I don't question her.
"Ok, here ya go honey," I park my mini-van at the gate.
"Thanks Mom. I'll just go stand over by those ladies, they look nice."
She pops her headphones in and sails away on long strides and brown leather boots.
I know I'm supposed to drive away, but I can't.
Not because I'm worried, but because I just love seeing her standing there.
It's as if I'm watching my heart outside my body in a bright pink tank top.
I try to hide my van behind the other parked cars.

She sends me a text,
"Go away.  Love you."

So I obey, and I pull away with a smile that tingles the top of my head.
I smile because she is experiencing the freedom of being in the world on her own.
I relish this as I do my favorite song on the radio.
I feel it every time I walk through an airport with my suitcase rolling behind me.
My senses are activated because I am just a little bit scared.
I am away from home, and I am aware of my insignificance.
I see mothers kissing their babies in delicate blankets.
I see long faces of men in unfriendly bars sipping drinks and wishing they had someone to talk to.
I see our human tapestry sewn together in every color.  I read each face I pass,and each one adds to the richness. I know I am only one small square.  One small square is enough.

"My Square"
birthday gift from my husband




Monday, August 18, 2014

The Twilight Blue Coffee Mug

The blue mug
I bought the book.  The War of Art. by Stephen Pressfield
I wrote yesterday,
"Today I am going to buy this book...5 years after my professor told me to read it."
Now I am reading about writing rituals.
I hear they are important.  I feel guilty that I do not have them.
Maybe I should get some.
Then it occurs to me, they already exist.

I wake up early.  Before the world begins.
I do this not because my alarms tells me to, but because my mind is zinging with unfinished sentences.
I have been this way since the age of 12 when I wrote my first poem in 4 stanzas on lavender-colored lined paper.  I read the poem in church.  It was a long poem so I had to tape two pieces of the lavender paper together.  I felt my voice melt over the heads of the faithful as I read it aloud.
I don't know if they heard it, but I did.
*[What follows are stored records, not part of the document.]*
Lemma only_extends_bind {A B : Type} (m : M A) (k : A -> M B) :
  only_extends m -> (∀ a, only_extends (k a)) -> only_extends (m ≫= k).
Proof.
  intros Hm Hk. apply only_extends_of_keeps. intros s0.
  apply keeps_bind; [by apply keeps_of_only_extends|].
  intros a. by apply keeps_of_only_extends.
Qed.

Lemma only_extends_ret {A : Type} (a : A) : only_extends (mret a).
Proof. intros s s' r [= <- _]. apply extends_refl. Qed.

Lemma only_extends_raise {A : Type} (e : exn) : only_extends (raise (A:=A) e).
Proof. intros s s' r [= <- _]. apply extends_refl. Qed.

Lemma only_extends_lift {A : Type} (x : exn + A) : only_extends (lift x).
Proof. intros s s' r [= <- _]. apply extends_refl. Qed.

Lemma only_extends_connect a af b bf : only_extends (connect a af b bf).
Proof.
  intros s s' r [= <- _]. rewrite /extends /=.
  repeat split; try done. by apply prefix_app_r.
Qed.

Lemma only_extends_make_node nm i it sr js jf :
  only_extends (make_node nm i it sr js jf).
Proof. intros s s' r [= <- _]. rewrite /extends /=. repeat split; try done. lia. Qed.

Lemma only_extends_logger records : only_extends (logger records).
Proof.
  intros s s' r [= <- _]. rewrite /extends /=.
  repeat split; try done. by apply prefix_app_r.
Qed.

Lemma only_extends_add_nodes p : only_extends (add_nodes p).
Proof.
  intros s s' r [= <- _]. rewrite /extends /=.
  repeat split; try done. by apply prefix_app_r.
Qed.

Lemma keeps_register s0 p report :
  already_connected s0 !! name p = None -> keeps s0 (register p report).
Proof.
  intros Hp s s' r (H1 & H2 & H3 & H4 & H5) [= <- _]. rewrite /extends /=.
  repeat split; try done. by apply insert_subseteq_r.
Qed.

Create HintDb ext.

#[local] Hint Resolve only_extends_ret only_extends_raise only_extends_lift
  only_extends_connect only_extends_make_node only_extends_logger
  only_extends_add_nodes : ext.

Ltac ext_step :=
  first [ apply only_extends_bind; [|intros ?]
        | solve [auto with ext] ].
(** * intedact: univariate EDA summaries

    A shallow embedding of [intedact/univariate_summaries.py] and the
    properties of its summary table and of its five orchestrators.

    Conventions of the embedding:
    - a number (Python int, numpy int64 or float) is an exact rational:
      the finite float64 values, with no rounding, overflow or infinity;
      what is stated of the order statistics is stated for columns whose
      values lie in a range where no float64 operation overflows;
      NaN, NaT and None are the missing cell;
    - a column has no dtype of its own: it is numeric, of timestamps or
      of objects by the values it holds, and statements that depend on the
      dtype of an empty column are made for columns of one kind;
    - a Timestamp and a Timedelta are integer counts of nanoseconds;
    - a DataFrame is an ordered list of rows, each row a finite map from
      column name to value, an absent key being a missing cell;
    - DataFrame objects live in a store indexed by references, so that
      [data.copy()], in-place updates and aliasing are explicit;
    - a Python exception is a [Raise] result; the world it was raised in
      is kept. *)

From Stdlib Require Import ZArith QArith Qround Qminmax Qabs Lqa Lia String Ascii.
From stdpp Require Import base option list sorting gmap strings.

Local Open Scope string_scope.
Local Open Scope list_scope.

(** ** Exceptions and fallible results *)

(** [Dangling] is not a Python exception: it is the result of reading a
    reference that denotes no object, which no Python program can do. *)
Inductive exn : Type :=
| KeyError | TypeError | AttributeError | ValueError | Dangling.

Inductive result (A : Type) : Type :=
| Ok (a : A)
| Raise (e : exn).
Arguments Ok {A} a.
Arguments Raise {A} e.

#[global] Instance result_ret : MRet result := fun _ a => Ok a.
#[global] Instance result_bind : MBind result := fun _ _ k m =>
  match m with
  | Ok a => k a
  | Raise e => Raise e
  end.

(** ** Values and cells *)

(** A set is iterated like the list of its elements and is as unhashable
    as a list, so it is a [KList] here. *)
Inductive seq_kind : Type := KList | KTuple.

#[warnings="-register-all"]
Inductive value : Type :=
| VNum (q : Q)
| VTime (t : Z)
| VDelta (d : Z)
| VStr (s : string)
| VSeq (k : seq_kind) (l : list value).

Definition cell : Type := option value.

Definition seq_kind_eqb (a b : seq_kind) : bool :=
  match a, b with
  | KList, KList | KTuple, KTuple => true
  | _, _ => false
  end.

(** Python [==] on values. *)
Fixpoint value_eqb (a b : value) : bool :=
  match a, b with
  | VNum p, VNum q => Qeq_bool p q
  | VTime s, VTime t => Z.eqb s t
  | VDelta s, VDelta t => Z.eqb s t
  | VStr s, VStr t => String.eqb s t
  | VSeq k l, VSeq k' l' =>
      seq_kind_eqb k k' &&
      (fix all2 (l l' : list value) : bool :=
         match l, l' with
         | [], [] => true
         | x :: l, y :: l' => value_eqb x y && all2 l l'
         | _, _ => false
         end) l l'
  | _, _ => false
  end.

(** Whether [hash(v)] succeeds. *)
Fixpoint hashable (v : value) : bool :=
  match v with
  | VSeq KList _ => false
  | VSeq KTuple l => forallb hashable l
  | _ => true
  end.

(** The order used for sorting a column: numbers, times and strings by
    their own order; pandas raises on a column that mixes kinds, here the
    kinds are ranked so that the order stays total. *)
Definition kind_rank (v : value) : nat :=
  match v with
  | VNum _ => 0 | VTime _ => 1 | VDelta _ => 2 | VStr _ => 3 | VSeq _ _ => 4
  end.

Definition value_leb (a b : value) : bool :=
  match a, b with
  | VNum p, VNum q => Qle_bool p q
  | VTime s, VTime t => Z.leb s t
  | VDelta s, VDelta t => Z.leb s t
  | VStr s, VStr t => String.leb s t
  | _, _ => Nat.leb (kind_rank a) (kind_rank b)
  end.

(** Missing cells sort last, as [sort_values] places them. *)
Definition cell_leb (a b : cell) : bool :=
  match a, b with
  | _, None => true
  | None, Some _ => false
  | Some x, Some y => value_leb x y
  end.

(** ** DataFrames *)

Record DataFrame : Type := mkFrame {
  col_names : list string;
  rows : list (gmap string value)
}.

(** [data.shape[0]] *)
Definition shape0 (data : DataFrame) : Z := Z.of_nat (length (rows data)).

(** [data[column]] *)
Definition getitem (data : DataFrame) (column : string) : result (list cell) :=
  if decide (column ∈ col_names data)
  then Ok ((fun r : gmap string value => r !! column) <$> rows data)
  else Raise KeyError.

(** ** Series operations *)

Definition isnull (c : cell) : bool :=
  match c with None => true | Some _ => false end.

(** [s.isnull().sum()] *)
Definition isnull_sum (s : list cell) : Z :=
  Z.of_nat (length (List.filter isnull s)).

(** [s.dropna()] *)
Definition observed (s : list cell) : list value := omap id s.

(** The distinct elements, in order of first appearance. *)
Fixpoint dedup {A} (eqb : A -> A -> bool) (l : list A) : list A :=
  match l with
  | [] => []
  | x :: l => x :: List.filter (fun y => negb (eqb x y)) (dedup eqb l)
  end.

(** [s.nunique()]: hashing an unhashable value raises. *)
Definition nunique (s : list cell) : result Z :=
  if forallb hashable (observed s)
  then Ok (Z.of_nat (length (dedup value_eqb (observed s))))
  else Raise TypeError.

(** numpy's scalar division: a zero divisor gives NaN, not an error. *)
Definition np_div (a b : Z) : cell :=
  if Z.eqb b 0 then None else Some (VNum (inject_Z a / inject_Z b)).

Definition int_cell (z : Z) : cell := Some (VNum (inject_Z z)).

(** ** Numeric series *)

(** Numbers, timestamps and timedeltas all support order statistics;
    they are computed on rationals and converted back. *)
Inductive num_kind : Type := NKNum | NKTime | NKDelta.

Definition num_kind_eqb (a b : num_kind) : bool :=
  match a, b with
  | NKNum, NKNum | NKTime, NKTime | NKDelta, NKDelta => true
  | _, _ => false
  end.

Definition as_number (v : value) : option (num_kind * Q) :=
  match v with
  | VNum q => Some (NKNum, q)
  | VTime t => Some (NKTime, inject_Z t)
  | VDelta d => Some (NKDelta, inject_Z d)
  | _ => None
  end.

(** The integer part, towards zero, as the conversion of a float to
    int64 takes it. *)
Definition Qtruncate (q : Q) : Z := Z.quot (Qnum q) (Zpos (Qden q)).

Definition of_number (k : num_kind) (q : Q) : value :=
  match k with
  | NKNum => VNum q
  | NKTime => VTime (Qtruncate q)
  | NKDelta => VDelta (Qtruncate q)
  end.

Definition as_kind (k : num_kind) (v : value) : option Q :=
  match as_number v with
  | Some (k', q) => if num_kind_eqb k k' then Some q else None
  | None => None
  end.

(** The observed values of a numeric, datetime or timedelta series; any
    other series makes the numeric reductions raise.  A series without
    an observed value is taken as numeric: pandas goes by its dtype, and
    on an empty series of objects or of timestamps [describe] has no
    [min] to [std], so that the selection on line 80 raises [KeyError];
    the statements on "continuous" summaries are made for columns of
    numbers. *)
Definition numeric_values (s : list cell) : result (num_kind * list Q) :=
  match observed s with
  | [] => Ok (NKNum, [])
  | v :: vs =>
      match as_number v with
      | None => Raise TypeError
      | Some (k, q) =>
          match mapM (as_kind k) vs with
          | Some qs => Ok (k, q :: qs)
          | None => Raise TypeError
          end
      end
  end.

#[global] Instance Qle_dec (x y : Q) : Decision (x <= y)%Q.
Proof.
  destruct (Qle_bool x y) eqn:E.
  - left. by apply Qle_bool_iff.
  - right. intros H. apply Qle_bool_iff in H. congruence.
Defined.

(** Linear interpolation between the two order statistics around
    position [(n - 1) * q] of the sorted values [xs], in exact arithmetic:
    numpy computes [lo + (hi - lo) * f] in float64, rounding each step and
    overflowing when [hi - lo] is beyond the largest float. *)
Definition interpolate (xs : list Q) (q : Q) : option Q :=
  match xs with
  | [] => None
  | x0 :: _ =>
      let h := (inject_Z (Z.of_nat (length xs) - 1) * q)%Q in
      let i := Z.to_nat (Qfloor h) in
      let lo := nth i xs x0 in
      let hi := nth (S i) xs lo in
      Some (lo + (hi - lo) * (h - inject_Z (Qfloor h)))%Q
  end.

(** The middle of the sorted values [xs], the mean of the two middle
    ones when there are evenly many, in exact arithmetic. *)
Definition middle (xs : list Q) : option Q :=
  match xs with
  | [] => None
  | x0 :: _ =>
      let n := length xs in
      if Nat.even n
      then Some ((nth (n / 2 - 1) xs x0 + nth (n / 2) xs x0) / 2)%Q
      else Some (nth (n / 2) xs x0)
  end.

Definition list_min (xs : list Q) : option Q :=
  match xs with
  | [] => None
  | x :: xs => Some (foldl Qmin x xs)
  end.

Definition list_max (xs : list Q) : option Q :=
  match xs with
  | [] => None
  | x :: xs => Some (foldl Qmax x xs)
  end.

Definition Qsum (xs : list Q) : Q := foldr Qplus 0%Q xs.

Definition list_mean (xs : list Q) : option Q :=
  match xs with
  | [] => None
  | _ => Some (Qsum xs / inject_Z (Z.of_nat (length xs)))%Q
  end.
Lemma generateContent_lines env r userPrompt context objs c objs' :
  generateContentForTemplate env r userPrompt context objs = (Normal c, objs') ->
  c = unlines (reportLines env (objs r) userPrompt
                 (sortByOrder (ITemplate.sections (objs r)))).
Proof.
  unfold generateContentForTemplate, reportLines. cbv zeta.
  rewrite !unlines_app, unlines_concat, map_map, fold_left_blocks.
  rewrite (map_ext _ _ (sectionBlock_unlines userPrompt)).
  match goal with
  | |- context [concat (List.map ?f ?l)] =>
      generalize (concat (List.map f l))
  end.
  intros blocks. unfold unlines, nl.
  generalize (ITemplate.filename (objs r)) (localeNow env). intros fn loc.
  repeat match goal with
         | |- context [lit ?s] => generalize (lit s); intro
         end.
  destruct (systemPrompt _ _ _); [|discriminate].
  intros [= <- _]. simpl.
  repeat (rewrite <- ?app_assoc, ?app_nil_r; simpl). reflexivity.
Qed.

Lemma blockLines_oneLine userPrompt s :
  oneLine userPrompt = true -> plainSection s = true ->
  Forall (fun l => oneLine l = true) (blockLines userPrompt s).
Proof.
  intros Hp Hs. unfold plainSection in Hs.
  apply andb_true_iff in Hs as [Hs _]. apply andb_true_iff in Hs as [Ht Hph].
  unfold blockLines, heading.
  destruct (type s); cbn [app]; repeat constructor;
    rewrite ?oneLine_app, ?Ht, ?Hph, ?Hp; reflexivity.
Qed.

Lemma blockLines_headings userPrompt s :
  plainSection s = true ->
  List.filter isLevel2Heading (blockLines userPrompt s) = [heading s].
Proof.
  intros Hs. unfold plainSection in Hs.
  apply andb_true_iff in Hs as [_ Hph]. apply negb_true_iff in Hph.
  assert (Hh : isLevel2Heading (heading s) = true).
  { unfold isLevel2Heading, heading. vm_compute. reflexivity. }
  unfold blockLines.
  destruct (type s); cbn [app List.filter]; rewrite Hh, Hph; reflexivity.
Qed.

Lemma headings_concat userPrompt l :
  Forall (fun s => plainSection s = true) l ->
  List.filter isLevel2Heading (concat (List.map (blockLines userPrompt) l))
  = List.map heading l.
Proof.
  induction 1 as [|s l Hs _ IH]; [reflexivity|].
  cbn [List.map concat]. rewrite List.filter_app, IH.
  rewrite (blockLines_headings _ _ Hs). reflexivity.
Qed.

Lemma reportLines_headings env t userPrompt sorted :
  oneLine (ITemplate.filename t) = true ->
  oneLine (localeNow env) = true ->
  oneLine userPrompt = true ->
  Forall (fun s => plainSection s = true) sorted ->
  level2Headings (unlines (reportLines env t userPrompt sorted))
  = List.map heading sorted.
Proof.
  intros Hf Hl Hp Hs. unfold level2Headings.
  rewrite <- (app_nil_r (unlines _)), split_unlines.
  - unfold reportLines.
    assert (H1 : List.filter isLevel2Heading
                   [lit "# " ++ ITemplate.filename t ++ lit "에 기반한 보고서"; []]
                 = []) by (vm_compute; reflexivity).
    assert (H2 : List.filter isLevel2Heading
                   [[]; lit "---"; lit "**보고서 생성 완료**: " ++ localeNow env;
                    lit "**기반 템플릿**: " ++ ITemplate.filename t]
                 = []) by (vm_compute; reflexivity).
    assert (H3 : List.filter isLevel2Heading (split_nl []) = [])
      by (vm_compute; reflexivity).
    rewrite !List.filter_app, H1, H2, H3, headings_concat by exact Hs.
    rewrite !app_nil_r. reflexivity.
  - unfold reportLines. rewrite !Forall_app. split; [|split].
    + repeat constructor. rewrite !oneLine_app, Hf. reflexivity.
    + apply Forall_concat, Forall_map.
      eapply List.Forall_impl; [|exact Hs].
      intros s. by apply blockLines_oneLine.
    + repeat constructor; rewrite ?oneLine_app, ?Hf, ?Hl; reflexivity.
Qed.

(** C5, as the code has it. Take a successful [generateReport] on a
    template with N sections, where the file name, the prompt and the
    locale date have no line feed, and every section has a title and a
    placeholder without line feed and a placeholder that does not itself
    begin with "## ". Then the lines of the content that begin with "## "
    are exactly the N lines "## title", one per section, in ascending order
    of [order], sections of equal order in their original relative
    order. *)
Theorem generateReport_headings env request st r text :
  templates st !! templateId request = Some r ->
  IGenerateResponse.content (generateReport env request st).1 = Some text ->
  oneLine (ITemplate.filename (objects st r)) = true ->
  oneLine (localeNow env) = true ->
  oneLine (prompt request) = true ->
  forallb plainSection (ITemplate.sections (objects st r)) = true ->
  let sections := ITemplate.sections (objects st r) in
  let sorted := sortByOrder sections in
  level2Headings text = List.map heading sorted
  /\ length (level2Headings text) = length sections
  /\ Permutation sorted sections
  /\ StronglySorted byOrder sorted
  /\ (forall k,
        List.filter (fun s => (order s =? k)%Z) sorted
        = List.filter (fun s => (order s =? k)%Z) sections).
Proof.
  intros Hr Hc Hf Hl Hp Hs sections sorted.
  assert (E : level2Headings text = List.map heading sorted).
  { destruct (generateReport_success env request st r Hr)
      as [(m & _ & Hn)|(c & Hg & Hc' & _)]; [congruence|].
    rewrite Hc in Hc'. injection Hc' as <-.
    rewrite (generateContent_lines _ _ _ _ _ _ _ Hg).
    apply reportLines_headings; try assumption.
    apply Forall_forall. intros s Hin.
    apply (Permutation_in _ (sortByOrder_perm _)) in Hin.
    rewrite forallb_forall in Hs. by apply Hs. }
  split; [exact E|]. split; [|split; [|split]].
  - rewrite E, length_map. apply sortByOrder_length.
  - apply sortByOrder_perm.
  - apply sortByOrder_sorted.
  - intros k. apply sortByOrder_stable.
Qed.

Lemma generateReport_headings_witness :
  let sections :=
    [ sampleSection (lit "3. Outlook") (lit "[outlook]") 2 list_;
      sampleSection (lit "1. Goals") (lit "[goals]") 0 header;
      sampleSection (lit "2a. Risks") (lit "[risks]") 1 content;
      sampleSection (lit "2b. Costs") (lit "[costs]") 1 table ] in
  exists text,
    IGenerateResponse.content
      (generateReport sampleAmbient (sampleRequest (lit "t1") None)
         (sampleStore sections)).1 = Some text
    /\ level2Headings text
       = [lit "## 1. Goals"; lit "## 2a. Risks"; lit "## 2b. Costs";
          lit "## 3. Outlook"].
Proof.
  intros sections. eexists. split; [reflexivity|].
  exact (proj1 (generateReport_headings sampleAmbient
                  (sampleRequest (lit "t1") None) (sampleStore sections)
                  1%positive _
                  ltac:(vm_compute; reflexivity) eq_refl
                  ltac:(vm_compute; reflexivity) ltac:(vm_compute; reflexivity)
                  ltac:(vm_compute; reflexivity) ltac:(vm_compute; reflexivity))).
Defined.

(** C5 as stated fails: a placeholder (or a title, a prompt, a file name)
    is copied into the report as it is, and may bring lines that begin
    with "## ". Here one section gives two such lines. *)
Lemma generateReport_headings_counterexample :
  ~ (forall env request st r text,
       templates st !! templateId request = Some r ->
       IGenerateResponse.content (generateReport env request st).1 = Some text ->
       length (level2Headings text)
       = length (ITemplate.sections (objects st r))).
Proof.
  intros H.
  specialize (H sampleAmbient (sampleRequest (lit "t1") None)
                (sampleStore [sampleSection (lit "1. Goals") (lit "## Goals") 0 content])
                1%positive _ ltac:(vm_compute; reflexivity) eq_refl).
  vm_compute in H. discriminate.
Qed.

End Generator.

(** * Further properties of the segmenter *)

Section SegmenterMore.

Import FileParserService.

#[local] Arguments isHeader : simpl never.
#[local] Arguments trim : simpl never.
#[local] Arguments defaultPlaceholder : simpl never.

Lemma promote_false c : promote c false = c.
Proof. by destruct c. Qed.

Lemma promote_opened t n b :
  promote (opened t n) b =
    {| title := t; placeholder := Some (defaultPlaceholder t); order := n;
       type := if b then content else header |}.
Proof. reflexivity. Qed.

(** The scan with an open section [c], continued over [ls]. *)
Lemma fold_open ls st c :
  currentSection st = Some c ->
  falsyPlaceholder (placeholder c) = false ->
  pushCurrent (fold_left scanLine ls st)
  = sections st ++ promote c (hasBody ls) :: sectionsFrom (nextOrder st) ls.
Proof.
  revert st c. induction ls as [|l ls IH]; intros st c Hc Hp.
  - simpl. rewrite promote_false. by apply pushCurrent_Some.
  - cbn [fold_left hasBody sectionsFrom].
    destruct (isHeader (trim l)) eqn:H.
    + rewrite (scanLine_header _ _ H).
      erewrite IH; [|reflexivity|reflexivity]. cbn [sections nextOrder].
      rewrite (pushCurrent_Some _ _ Hc), promote_false, promote_opened.
      by rewrite <- app_assoc.
    + destruct (truthy (trim l)) eqn:T.
      * rewrite (scanLine_body _ _ _ H T Hc), Hp.
        erewrite IH; [|reflexivity|exact Hp]. cbn [sections nextOrder].
        f_equal. f_equal. unfold promote. simpl. by destruct (hasBody ls).
      * rewrite (scanLine_blank _ _ T). by apply IH.
Qed.

(** The scan with no open section, continued over [ls]. *)
Lemma fold_closed ls st :
  currentSection st = None ->
  pushCurrent (fold_left scanLine ls st)
  = sections st ++ sectionsFrom (nextOrder st) ls.
Proof.
  revert st. induction ls as [|l ls IH]; intros st Hc.
  - simpl. unfold pushCurrent. rewrite Hc. by rewrite app_nil_r.
  - cbn [fold_left sectionsFrom].
    destruct (isHeader (trim l)) eqn:H.
    + rewrite (scanLine_header _ _ H).
      erewrite fold_open; [|reflexivity|reflexivity].
      cbn [sections nextOrder]. unfold pushCurrent at 1. rewrite Hc.
      by rewrite promote_opened.
    + rewrite (scanLine_orphan _ _ H Hc). by apply IH.
Qed.

Lemma extractSections_sectionsFrom text :
  extractSections text =
    match sectionsFrom 0 (split_nl text) with
    | [] => [defaultSection]
    | s :: ss => s :: ss
    end.
Proof.
  rewrite extractSections_unfold. cbv zeta.
  rewrite (fold_closed _ scan0 eq_refl). cbn [sections nextOrder scan0 app].
  by destruct (sectionsFrom 0 (split_nl text)).
Qed.

(** *** Facts about [trim] and [split_nl] *)

Lemma dropWhile_fix p s :
  match s with [] => True | c :: _ => p c = false end -> dropWhile p s = s.
Proof. destruct s as [|c s]; simpl; [done|]. by intros ->. Qed.

Lemma dropWhile_head p s :
  match dropWhile p s with [] => True | c :: _ => p c = false end.
Proof.
  induction s as [|c s IH]; simpl; [done|].
  destruct (p c) eqn:E; [exact IH|exact E].
Qed.

Lemma dropWhile_suffix p s : exists pre, s = pre ++ dropWhile p s.
Proof.
  induction s as [|c s [pre IH]]; simpl.
  - by exists [].
  - destruct (p c).
    + exists (c :: pre). simpl. by rewrite <- IH.
    + by exists [].
Qed.

Lemma rev_head_last (s : jsstring) c r :
  rev s = c :: r -> exists pre, s = pre ++ [c].
Proof.
  intros H. exists (rev r).
  rewrite <- (rev_involutive s), H. reflexivity.
Qed.

(** What [trim] returns neither starts nor ends with white space. *)
Lemma trim_ends s :
  match trim s with [] => True | c :: _ => isWhiteSpace c = false end
  /\ match rev (trim s) with [] => True | c :: _ => isWhiteSpace c = false end.
Proof.
  unfold trim.
  set (d := dropWhile isWhiteSpace s).
  set (u := dropWhile isWhiteSpace (rev d)).
  pose proof (dropWhile_head isWhiteSpace s) as Hd. fold d in Hd.
  pose proof (dropWhile_head isWhiteSpace (rev d)) as Hu. fold u in Hu.
  split; [|by rewrite rev_involutive].
  destruct (dropWhile_suffix isWhiteSpace (rev d)) as [pre Hpre]. fold u in Hpre.
  destruct u as [|c u'] eqn:Eu; [done|].
  assert (Hd' : d = rev (c :: u') ++ rev pre).
  { rewrite <- (rev_involutive d), Hpre, rev_app_distr. reflexivity. }
  destruct (rev (c :: u')) as [|x xs] eqn:Er.
  - apply (f_equal (@length N)) in Er. rewrite length_rev in Er. discriminate.
  - rewrite Hd' in Hd. exact Hd.
Qed.

Lemma trim_idem s : trim (trim s) = trim s.
Proof.
  destruct (trim_ends s) as [H1 H2].
  unfold trim at 1.
  rewrite (dropWhile_fix _ _ H1), (dropWhile_fix _ _ H2).
  apply rev_involutive.
Qed.

Lemma split_nl_nonempty s : split_nl s <> [].
Proof.
  destruct s as [|c s]; [done|]. simpl.
  destruct (c =? 10); [done|]. by destruct (split_nl s).
Qed.

Lemma split_nl_app a b : split_nl (a ++ 10 :: b) = split_nl a ++ split_nl b.
Proof.
  induction a as [|c a IH]; [reflexivity|].
  cbn [app split_nl]. rewrite IH.
  destruct (c =? 10); [reflexivity|].
  pose proof (split_nl_nonempty a). by destruct (split_nl a).
Qed.

Lemma split_nl_oneLine text : Forall (fun l => oneLine l = true) (split_nl text).
Proof.
  induction text as [|c text IH]; [by repeat constructor|].
  cbn [split_nl]. destruct (c =? 10) eqn:E.
  - by constructor.
  - destruct (split_nl text) as [|l ls]; [by repeat constructor; simpl; rewrite E|].
    inversion IH; subst. constructor; [|done]. simpl. by rewrite E.
Qed.

Lemma dropWhile_oneLine p s : oneLine s = true -> oneLine (dropWhile p s) = true.
Proof.
  destruct (dropWhile_suffix p s) as [pre E]. intros H.
  rewrite E, oneLine_app in H. by apply andb_true_iff in H as [_ H].
Qed.

Lemma rev_oneLine s : oneLine (rev s) = oneLine s.
Proof.
  induction s as [|c s IH]; [reflexivity|].
  simpl. rewrite oneLine_app, IH. simpl. by rewrite andb_true_r, andb_comm.
Qed.

Lemma trim_oneLine s : oneLine s = true -> oneLine (trim s) = true.
Proof.
  intros H. unfold trim. rewrite rev_oneLine.
  apply dropWhile_oneLine. rewrite rev_oneLine. by apply dropWhile_oneLine.
Qed.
I wear my pajamas.  This is another way of staying out of responsibility mode.  Once I get dressed the flow of Things-to-Do has begun.  In the summer I wear belly shirts so I can feel the air on my skin.  In the winter I like slippers and zipper hoodies.

I drink coffee from one of my 3 favorite mugs.
There are lots of mugs in the cupboard.  But I only like the round ones that taper at the top and the bottom. They are a little bit bigger so I don't have to get up for more coffee as often.  They cradle my palm in a way the straight ones don't.  There is a shiny black one, a creamy white one, and a mug the color of the sky at twilight given to me by my Dad.  It's my favorite.  Right now I have the black one. Hold on, I have to go refill it...

I cannot listen to music.  I need silence.  Music...and my children...interrupt the words I hear.  I hear the sentence before I write it.  There is a rhythm I listen for, like the footsteps of a familiar person.  I know it is my husband walking down the hall because I can picture his stride.  I know my writing voice.  There are fifty ways to express the same thought, but only one that is mine.

I have to sit up straight.  If I start to sag in my posture, my brain gets soggy.  When my body is alert my mind reflects this attention.  I never knew I did this until a boyfriend pointed it out to me about 15 years ago.
(God how long have I been writing?  22 years...)
He said,
"I love how you always sit up straight at the computer.  It's beautiful."
I turned around 12 seconds later, after I finished listening to the stream in my head.
"Oh really?  I never knew I did that."

So this is what I am discovering today, my rituals need to be honored.
Why change something that has been working for 22 years?
I may become lax at times, but I always come back to my coffee mug before sunrise.